◆ Problem to solve ◆
Within the material below, find each line bearing the word "file" and present it.
***
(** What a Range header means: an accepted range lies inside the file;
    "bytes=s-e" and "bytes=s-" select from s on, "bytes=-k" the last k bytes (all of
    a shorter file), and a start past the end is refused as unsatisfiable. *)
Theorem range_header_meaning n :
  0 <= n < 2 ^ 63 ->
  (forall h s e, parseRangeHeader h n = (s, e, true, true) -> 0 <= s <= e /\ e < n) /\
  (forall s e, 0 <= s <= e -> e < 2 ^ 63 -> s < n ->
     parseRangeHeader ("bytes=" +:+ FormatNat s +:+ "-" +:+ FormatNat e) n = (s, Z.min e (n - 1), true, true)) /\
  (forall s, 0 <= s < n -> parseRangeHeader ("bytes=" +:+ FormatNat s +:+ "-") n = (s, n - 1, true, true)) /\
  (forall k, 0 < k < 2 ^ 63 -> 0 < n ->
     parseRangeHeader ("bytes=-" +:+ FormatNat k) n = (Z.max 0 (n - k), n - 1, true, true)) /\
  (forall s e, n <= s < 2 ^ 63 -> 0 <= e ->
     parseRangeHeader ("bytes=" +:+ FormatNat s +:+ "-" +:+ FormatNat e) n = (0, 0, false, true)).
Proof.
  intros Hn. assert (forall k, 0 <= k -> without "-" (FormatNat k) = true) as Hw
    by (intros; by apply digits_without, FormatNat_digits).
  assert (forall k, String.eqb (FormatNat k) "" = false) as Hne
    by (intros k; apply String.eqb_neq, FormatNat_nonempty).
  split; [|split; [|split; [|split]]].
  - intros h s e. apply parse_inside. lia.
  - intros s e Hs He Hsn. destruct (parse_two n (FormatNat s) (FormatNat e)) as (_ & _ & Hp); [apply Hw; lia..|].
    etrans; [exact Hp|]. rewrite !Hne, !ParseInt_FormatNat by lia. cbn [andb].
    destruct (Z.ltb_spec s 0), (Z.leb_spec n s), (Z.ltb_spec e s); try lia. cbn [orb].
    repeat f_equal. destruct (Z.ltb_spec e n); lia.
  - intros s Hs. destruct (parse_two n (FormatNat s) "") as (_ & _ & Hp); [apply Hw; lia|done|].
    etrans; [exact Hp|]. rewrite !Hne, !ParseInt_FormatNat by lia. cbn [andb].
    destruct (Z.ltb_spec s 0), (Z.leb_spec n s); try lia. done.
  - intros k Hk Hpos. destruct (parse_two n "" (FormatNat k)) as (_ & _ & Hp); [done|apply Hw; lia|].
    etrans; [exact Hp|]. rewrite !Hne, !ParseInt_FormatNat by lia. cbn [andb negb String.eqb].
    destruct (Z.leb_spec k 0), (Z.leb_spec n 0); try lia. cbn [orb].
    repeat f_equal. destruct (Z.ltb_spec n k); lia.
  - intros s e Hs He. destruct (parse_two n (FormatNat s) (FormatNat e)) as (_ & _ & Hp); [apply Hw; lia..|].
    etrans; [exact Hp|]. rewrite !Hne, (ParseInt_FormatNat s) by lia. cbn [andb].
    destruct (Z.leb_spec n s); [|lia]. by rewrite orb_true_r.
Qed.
***
◆ Written response ◆
(** What a Range header means: an accepted range lies inside the file;
    a shorter file), and a start past the end is refused as unsatisfiable. *)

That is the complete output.